Jenny leaned back in her chair and swirled her glass of wine. “It was just such a crazy thing to say!” she said. “But it was so honest, too, that it still haunts me. It’s not that I even think ticktock in a biological sense. I think ticktock in terms of what she said about turning 32! And how crazy is that?”
And yet the messages stick. After Jenny read Ms. Gottlieb’s piece in The Atlantic, she stayed an extra year in a relationship that she wanted to end at the time. “I was thinking it wasn’t working out, and then I read that piece and I thought, ‘Well, he’s a nice, cute guy who likes me; maybe I shouldn’t break it off,’” she said.

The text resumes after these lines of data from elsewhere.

(* ===== verification/EvOps.v ===== *)
(** * Subscribing, unsubscribing and publishing

    What the functions of event.c do to the events of an event list. *)

From stdpp Require Import functions.
From S2P Require Import Prelude.
From S2P Require Import Monad.
From S2P Require Import SList.
From S2P Require Import EvList.
From S2P Require Import EvInv.

Section Ops.
Context `{Allocator}.
Implicit Types (s : evs) (L : list erec).

Lemma rep_allocs s L n : evs_rep s L -> evs_rep (mkEvs (ev_ids s) (ev_subs s) (ev_next s) n (ev_calls s)) L.
Proof. intros [? Hr ? ? ? ? ?]. constructor; try done. eapply Forall_impl; [exact Hr|]. intros r [? ? ? ?]. by constructor. Qed.

Lemma rep_calls s L cs : evs_rep s L -> evs_rep (mkEvs (ev_ids s) (ev_subs s) (ev_next s) (ev_allocs s) cs) L.
Proof. intros [? Hr ? ? ? ? ?]. constructor; try done. eapply Forall_impl; [exact Hr|]. intros r [? ? ? ?]. by constructor. Qed.

Lemma mid_in {A} (l1 : list A) r l2 : r ∈ l1 ++ r :: l2.
Proof. apply elem_of_app. right. apply elem_of_cons. by left. Qed.

(** ** A new subscription *)

Definition add_sub (r : erec) (x : nat) (c : Z * Z) : erec := mkErec (a_addr r) (a_id r) ((x, c) :: a_subs r).

Lemma wp_new_sub s l1 r l2 cb ctx Q : evs_rep s (l1 ++ r :: l2) -> (cb, ctx) ∉ (a_subs r).*2 ->
  (forall s' x, evs_rep s' (l1 ++ add_sub r x (cb, ctx) :: l2) -> ev_calls s' = ev_calls s -> Q 0 s') ->
  (forall s' t used, zalloc t used = None -> evs_rep s' (l1 ++ r :: l2) -> ev_calls s' = ev_calls s -> Q (-1) s') ->
  wp (e_sub <- zalloc_sub ;;
      match e_sub with
      | Some x => put_sub x (cb, ctx) ;; slist_add (NSub x) (NSubs (a_addr r)) ;; ret 0
      | None => ret (-1)
      end) Q s.
Proof.
  intros Hr Hnew Hyes Hno. destruct (rep_split _ _ _ _ Hr) as [Hok _]. unfold zalloc_sub. apply wp_bind, wp_bind, wp_gets. unfold id.
  destruct (zalloc (ev_allocs s) (ev_used s)) as [x|] eqn:Ez.
  2: { apply wp_bind. unfold wp. simpl. eapply Hno; [done | by apply rep_allocs | done]. }
  apply zalloc_fresh in Ez. unfold ev_used in Ez. apply not_elem_of_union in Ez as [_ Ex].
  assert (Hx : x ∉ all_subs (l1 ++ r :: l2)) by (rewrite <- (er_subs _ _ Hr), <- elem_of_dom; done).
  assert (Hxr : x ∉ sub_addrs r) by (intros Hin; apply Hx, all_subs_mid; by left).
  apply wp_bind. eapply run_wp; [reflexivity|]. apply wp_ret. cbn iota.
  apply wp_bind. unfold put_sub, get_sub. apply wp_bind, wp_bind, wp_gets, (wp_lift _ (0, 0)); [apply lookup_insert_eq|].
  eapply run_wp; [reflexivity|]. cbn [ev_ids ev_subs ev_next ev_allocs ev_calls].
  apply wp_bind. apply (wp_slist_add (NSub x) (NSubs (a_addr r)) (snodes r)).
  - simpl. apply schain_insert_ne; [|apply Hok]. intros [E|Hin]%elem_of_cons; [done|]. apply list_elem_of_fmap in Hin as (y & [= ->] & Hy). done.
  - simpl. rewrite lookup_insert_eq. eauto.
  - intros [E|Hin]%elem_of_cons; [done|]. apply list_elem_of_fmap in Hin as (y & [= ->] & Hy). done.
  - intros m' Hc [Hch _]. apply wp_ret. cbn [slinks_of evs_links ev_next] in Hch. cbn [with_slinks evs_links ev_ids ev_subs ev_allocs ev_calls].
    apply (Hyes _ x); [|done].
    assert (Hn : forall n, n <> NSubs (a_addr r) -> n <> NSub x -> m' !! n = ev_next s !! n).
    { intros n H1 H2. rewrite Hch by tauto. by apply lookup_insert_ne. }
    apply (rep_update s _ l1 r (add_sub r x (cb, ctx)) l2 Hr); try done; cbn [ev_ids ev_subs ev_next].
    + constructor; simpl.
      * apply Hok.
      * exact Hc.
      * constructor; [apply lookup_insert_eq|]. apply Forall_forall. intros [y c] Hy. pose proof (ro_subs _ _ Hok) as Hs.
        rewrite Forall_forall in Hs. simpl. rewrite !lookup_insert_ne; [by apply (Hs (y, c))|..];
          intros <-; apply Hxr; by apply (list_elem_of_fmap_2 fst _ (x, c)).
      * constructor; [done | apply Hok].
    + intros y Hy Hy'. simpl in Hy'. apply not_elem_of_cons in Hy' as [Hyx _]. simpl in Hyx. rewrite !lookup_insert_ne by done.
      split; [done|]. apply Hn; [done | congruence].
    + intros n H1 H2. apply Hn; [done|]. apply H2.
    + intros y Hy. simpl in Hy. apply elem_of_cons in Hy as [->|Hy]; [by right | by left].
    + simpl. constructor; [done|]. pose proof (er_nodup _ _ Hr) as Hnd. rewrite all_subs_perm in Hnd. by apply NoDup_app in Hnd as [? _].
    + intros y Hy Hy'. destruct Hy'. simpl. apply elem_of_cons. by right.
Qed.

(** ** A new event *)

Lemma wp_new_event s L i Q : evs_rep s L -> i ∉ (a_id <$> L) ->
  (forall s' a, evs_rep s' (mkErec a i [] :: L) -> ev_calls s' = ev_calls s -> Q (Some a) s') ->
  (forall s' t used, zalloc t used = None -> evs_rep s' L -> ev_calls s' = ev_calls s -> Q None s') ->
  wp (a <- zalloc_event ;;
      match a with
      | Some a => put_id a i ;; slist_init (NSubs a) ;; slist_add (NEv a) NEvents ;; ret (Some a)
      | None => ret None
      end) Q s.
Proof.
  intros Hr Hi Hyes Hno. unfold zalloc_event. apply wp_bind, wp_bind, wp_gets. unfold id.
  destruct (zalloc (ev_allocs s) (ev_used s)) as [a|] eqn:Ez.
  2: { apply wp_bind. unfold wp. simpl. eapply Hno; [done | by apply rep_allocs | done]. }
  apply zalloc_fresh in Ez. unfold ev_used in Ez. apply not_elem_of_union in Ez as [Ea _].
  assert (Ha : a ∉ (a_addr <$> L)) by (rewrite <- (er_ids _ _ Hr), <- elem_of_dom; done).
  apply wp_bind. eapply run_wp; [reflexivity|]. apply wp_ret. cbn iota.
  apply wp_bind. unfold put_id, get_id. apply wp_bind, wp_bind, wp_gets, (wp_lift _ 0); [apply lookup_insert_eq|].
  eapply run_wp; [reflexivity|]. cbn [ev_ids ev_subs ev_next ev_allocs ev_calls].
  apply wp_bind. unfold slist_init. apply wp_put_snext; [simpl; rewrite lookup_insert_ne, lookup_insert_eq by done; eauto|].
  cbn [slinks_of with_slinks evs_links ev_ids ev_subs ev_next ev_allocs ev_calls].
  set (m0 := <[NSubs a := None]> (<[NEv a := None]> (<[NSubs a := None]> (ev_next s)))).
  assert (Hfr : forall n, n <> NEv a -> n <> NSubs a -> m0 !! n = ev_next s !! n) by (intros n H1 H2; unfold m0; by rewrite !lookup_insert_ne).
  assert (Hnin : NEv a ∉ NEvents :: (enode <$> L)).
  { intros [E|Hin]%elem_of_cons; [done|]. apply list_elem_of_fmap in Hin as (r & [= ->] & Hin). apply Ha. by apply list_elem_of_fmap_2. }
  apply wp_bind. apply (wp_slist_add (NEv a) NEvents (enode <$> L)); cbn [slinks_of evs_links ev_next].
  - eapply schain_same; [|apply Hr]. intros n Hn. apply Hfr; intros ->; [done|].
    apply elem_of_cons in Hn as [E|Hn]; [done|]. apply list_elem_of_fmap in Hn as (r & E & _). done.
  - unfold m0. rewrite lookup_insert_ne, lookup_insert_eq by done. eauto.
  - done.
  - intros m' Hc [Hch _]. apply wp_ret. cbn [with_slinks evs_links ev_ids ev_subs ev_allocs ev_calls].
    apply (Hyes _ a); [|done].
    assert (Hsub : m' !! NSubs a = Some None) by (rewrite Hch by (intros [?|?]; done); unfold m0; apply lookup_insert_eq).
    apply (rep_add s _ (mkErec a i []) L Hr); cbn [a_addr a_id a_subs ev_ids ev_subs ev_next]; try done.
    + constructor; simpl; [apply lookup_insert_eq | done | constructor | constructor].
    + intros a' Hne. by rewrite !lookup_insert_ne.
    + intros n H1 H2 H3. rewrite Hch by tauto. by apply Hfr.
Qed.

(** ** Taking a subscription or an event out *)

Definition set_subs (r : erec) (subs : list (nat * (Z * Z))) : erec := mkErec (a_addr r) (a_id r) subs.

Lemma snodes_split r p x c q : a_subs r = p ++ (x, c) :: q -> snodes r = (NSub <$> p.*1) ++ NSub x :: (NSub <$> q.*1).
Proof. intros Hs. unfold snodes, sub_addrs. rewrite Hs, !fmap_app. done. Qed.

Lemma wp_drop_sub s l1 r l2 p x c q Q : evs_rep s (l1 ++ r :: l2) -> a_subs r = p ++ (x, c) :: q ->
  (forall s', evs_rep s' (l1 ++ set_subs r (p ++ q) :: l2) -> ev_calls s' = ev_calls s -> Q tt s') ->
  wp (slist_del (NSub x) (NSubs (a_addr r)) ;; free_sub x) Q s.
Proof.
  intros Hr Hs HQ. destruct (rep_split _ _ _ _ Hr) as [Hok _]. pose proof (snodes_split _ _ _ _ _ Hs) as Hsn.
  pose proof (ro_chain _ _ Hok) as Hc. rewrite Hsn in Hc. pose proof (er_nodup _ _ Hr) as Hnd. rewrite all_subs_perm in Hnd.
  apply NoDup_app in Hnd as (Hnd & _ & _). unfold sub_addrs in Hnd. rewrite Hs, fmap_app in Hnd. simpl in Hnd.
  pose proof Hnd as Hnd'. rewrite <- Permutation_middle, <- fmap_app in Hnd'. apply NoDup_cons in Hnd' as [Hx Hnd'].
  apply wp_bind. apply (wp_slist_del_in (NSub x) (NSubs (a_addr r)) (NSub <$> p.*1) (NSub <$> q.*1)); [done|].
  intros m' Hc' [Hch _]. cbn [slinks_of with_slinks evs_links] in *. eapply run_wp; [reflexivity|]. cbn [ev_ids ev_subs ev_next ev_allocs ev_calls].
  assert (Hxc : forall y, NSub y ∈ NSubs (a_addr r) :: ((NSub <$> p.*1) ++ (NSub <$> q.*1)) -> y <> x).
  { intros y [E|Hin]%elem_of_cons ->; [done|]. rewrite <- fmap_app, <- fmap_app in Hin. apply list_elem_of_fmap in Hin as (z & [= <-] & Hz). done. }
  assert (Hbef : before (NSubs (a_addr r)) (NSub <$> p.*1) = NSubs (a_addr r) \/ exists y, before (NSubs (a_addr r)) (NSub <$> p.*1) = NSub y /\ y ∈ p.*1).
  { pose proof (before_in (NSubs (a_addr r)) (NSub <$> p.*1)) as Hin. apply elem_of_cons in Hin as [?|Hin]; [by left | right].
    apply list_elem_of_fmap in Hin as (y & -> & Hy). eauto. }
  apply HQ; [|done]. apply (rep_update s _ l1 r (set_subs r (p ++ q)) l2 Hr); try done; cbn [ev_ids ev_subs ev_next].
  - constructor; simpl.
    + apply Hok.
    + unfold snodes, sub_addrs. simpl. rewrite !fmap_app. eapply schain_same; [|exact Hc']. intros n Hn. apply lookup_delete_ne.
      intros <-. by apply (Hxc x Hn).
    + apply Forall_forall. intros [y d] Hy. pose proof (ro_subs _ _ Hok) as Hsub. rewrite Forall_forall in Hsub. simpl.
      rewrite lookup_delete_ne; [apply (Hsub (y, d)); rewrite Hs; apply elem_of_app; rewrite elem_of_cons; apply elem_of_app in Hy; tauto|].
      intros <-. apply Hx. by apply (list_elem_of_fmap_2 fst _ (x, d)).
    + pose proof (ro_once _ _ Hok) as Ho. rewrite Hs, fmap_app in Ho. rewrite fmap_app. simpl in Ho. rewrite <- Permutation_middle in Ho.
      by apply NoDup_cons in Ho as [_ ?].
  - intros y Hy Hy'. assert (Hne : y <> x).
    { intros ->. apply Hy. unfold sub_addrs. rewrite Hs, fmap_app. apply mid_in. }
    rewrite !lookup_delete_ne by congruence. split; [done|]. apply Hch. intros E. destruct Hbef as [E'|(z & E' & Hz)]; [congruence|].
    apply Hy. unfold sub_addrs. rewrite Hs, fmap_app. apply elem_of_app. left. congruence.
  - intros n H1 H2. rewrite lookup_delete_ne by (intros E; by apply (H2 x)). apply Hch. intros E. destruct Hbef as [E'|(z & E' & Hz)]; [congruence|].
    apply (H2 z). congruence.
  - intros y Hy. left. unfold sub_addrs in *. simpl in Hy. rewrite Hs, fmap_app. rewrite fmap_app in Hy. apply elem_of_app.
    apply elem_of_app in Hy as [?|?]; [by left | right; apply elem_of_cons; by right].
  - intros y Hy Hy'. assert (y = x) as ->; [|by rewrite !lookup_delete_eq].
    unfold sub_addrs in *. simpl in Hy'. rewrite Hs, fmap_app in Hy. rewrite fmap_app in Hy'. apply elem_of_app in Hy as [Hy|Hy].
    + destruct Hy'. apply elem_of_app. by left.
    + apply elem_of_cons in Hy as [?|Hy]; [done|]. destruct Hy'. apply elem_of_app. by right.
Qed.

Last week, by phone, Ms. Gottlieb said this was not her intention and that her forthcoming book will clarify things a bit. (After the article, she received countless letters from women—alarmed by her tale of loneliness—who had read it and immediately got engaged to their less-than-scintillating boyfriends.)
“The article was like I was someone’s big sister and I was saying here’s my experience and all of the misconceptions I had,” Ms. Gottlieb said. “I think you guys are actually lucky because you’ll get a more mixed set of messages. When I was in my 20s, women were all about having it all and ‘a guy is great but he is not the main course.’ We got a single message and it was all, me, me, me, me, me. ‘You go girl!’ And now those of us that grew up with these messages are finally admitting that those messages of empowerment may actually conflict with what we want.”

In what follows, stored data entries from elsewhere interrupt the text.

(* ===== verification/RpcExec.v ===== *)
(** * Schedules keep the buffers in order *)

From S2P Require Import Prelude.
From S2P Require Import Monad.
From S2P Require Import SList.
From S2P Require Import Rpc.
From S2P Require Import RpcBuf.
From S2P Require Import RpcSys.
From S2P Require Import RpcInv.

(** ** Changes of the parties *)

Section Changes.
Implicit Types (s : sys) (L : list nat) (m : rmem).

Lemma set_mem_same s : set_mem (s_mem s) s = s.
Proof. by destruct s. Qed.

(** What has to be shown of every address when the weight of one party goes
    from [w] to [w']. *)
Definition rows ok ok' s L m' L' (w w' : nat -> kind -> nat) : Prop :=
  forall a t, (forall k, t k + w a k = tally s a k + w' a k)%nat -> sane t -> sane (tally s a) ->
    row ok (sems (s_mem s) a) (in_list L a) (tally s a) -> row ok' (sems m' a) (in_list L' a) t.

(** Only the address [a0] is concerned. *)
Lemma rows_at ok ok' s L m' L' w w' (a0 : nat) : (ok' = true -> ok = true) ->
  (forall a, a <> a0 -> sems m' a = sems (s_mem s) a /\ in_list L' a = in_list L a /\ forall k, w a k = w' a k) ->
  (forall t, (forall k, t k + w a0 k = tally s a0 k + w' a0 k)%nat -> sane t -> sane (tally s a0) ->
    row ok (sems (s_mem s) a0) (in_list L a0) (tally s a0) -> row ok' (sems m' a0) (in_list L' a0) t) ->
  rows ok ok' s L m' L' w w'.
Proof.
  intros Hok Hne Heq a t D Ht Ht0 Hr. destruct (decide (a = a0)) as [->|Ha]; [by apply Heq|]. destruct (Hne a Ha) as (-> & -> & Hw).
  eapply row_weaken; [|done]. eapply row_ext; [done|]. intros k. specialize (D k). rewrite Hw in D. lia.
Qed.

(** No address is concerned. *)
Lemma rows_none ok s L m' w w' : (forall a, sems m' a = sems (s_mem s) a) -> (forall a k, w a k = w' a k) -> rows ok ok s L m' L w w'.
Proof.
  intros Hs Hw a t D _ _ Hr. rewrite Hs. eapply row_ext; [done|]. intros k. specialize (D k). rewrite Hw in D. lia.
Qed.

Ms. Tsing Loh’s piece was directed at her generation, but she said she wasn’t surprised that young women were reading. She speculated about the reason for this apparent surge in matronly warnings: “I think because we’re really surprised!” she screamed into the receiver. “In our 20s, the world was totally our oyster. All those fights had been fought. We weren’t going to be ’50s housewives, we were in college, we could pick and choose from a menu of careers, and there were all these interesting guys out there not like our dads. We were smart women who had a lot of options and made intelligent choices and that’s why we’re writing these pieces. We’re shocked!” Shocked because even with all those choices, Ms. Tsing Loh’s marriage didn’t work out.

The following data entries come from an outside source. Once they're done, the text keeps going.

(** The services of other tasks do not change. *)
Lemma other_srvs s ts ds V m' t t' (P : unode -> Prop) : urep s ts ds V -> t' ∈ ds -> t <> t' -> changed P (u_next s) m' ->
  (forall n, P n -> n = USrvs t \/ (exists a, n = USrvNode a /\ a ∉ V t') \/ n = UTasks \/ exists x, n = UTaskNode x) ->
  schain m' (USrvs t') (USrvNode <$> V t').
Proof.
  intros Hr Ht Hne [Hs _] HP. eapply schain_same; [|by apply (ur_srvs _ _ _ _ Hr)]. intros n Hn. apply Hs. intros Hp.
  destruct (HP n Hp) as [->|[(a & -> & Ha)|[->|[x ->]]]]; apply elem_of_cons in Hn as [Hn|Hn]; try done; try congruence.
  all: apply list_elem_of_fmap in Hn as (y & E & Hy); try done. injection E as <-. done.
Qed.

Lemma tasks_chain s ts ds V m' (P : unode -> Prop) : urep s ts ds V -> changed P (u_next s) m' ->
  (forall n, P n -> (exists t, n = USrvs t) \/ exists a, n = USrvNode a) -> schain m' UTasks (UTaskNode <$> ts).
Proof.
  intros Hr [Hs _] HP. eapply schain_same; [|by apply (ur_tasks _ _ _ _ Hr)]. intros n Hn. apply Hs. intros Hp.
  destruct (HP n Hp) as [[t ->]|[a ->]]; apply elem_of_cons in Hn as [Hn|Hn]; try done; by apply list_elem_of_fmap in Hn as (y & E & Hy).
Qed.

Lemma nodes_kept s ts ds V m' (P : unode -> Prop) : urep s ts ds V -> changed P (u_next s) m' -> forall a, is_Some (u_srvs s !! a) -> is_Some (m' !! USrvNode a).
Proof. intros Hr [_ Hd] a Ha. apply elem_of_dom. rewrite Hd. apply elem_of_dom. by apply (ur_node _ _ _ _ Hr). Qed.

“It must be very confusing,” she said sympathetically. “We were the protégés of old-guard feminists: ‘Don’t have a baby, or if you must, have one, wait till your 40s.’ We were sold more of a mission plan and now you guys … Well, sadly, it all seems like kind of a mess. There is no mission. Even stay-at-home moms feel unsuccessful unless they’re canning their own marmalade and selling it on the Internet. You just have a bunch of drunk, depressed 45-year-old ladies going, ‘A-BLAH-BLAH-BLAH!’”
At a birthday party later last week, in the West Village, I ran into my friend Caryne, who is 31, single, tall and striking, and works at a nonprofit. When I asked her if she’s ever had a Cautionary Matron, she widened her eyes and nodded. “I call her my Anti-Mentor!” she said.
Caryne’s Cautionary Matron is her former boss, who never married but had a series of disappointing romances. “Rarely do I hang up the phone with her and feel comforted. Usually, I feel anxiety and paralysis about the decisions that I need to make to avoid everything she warns me about.”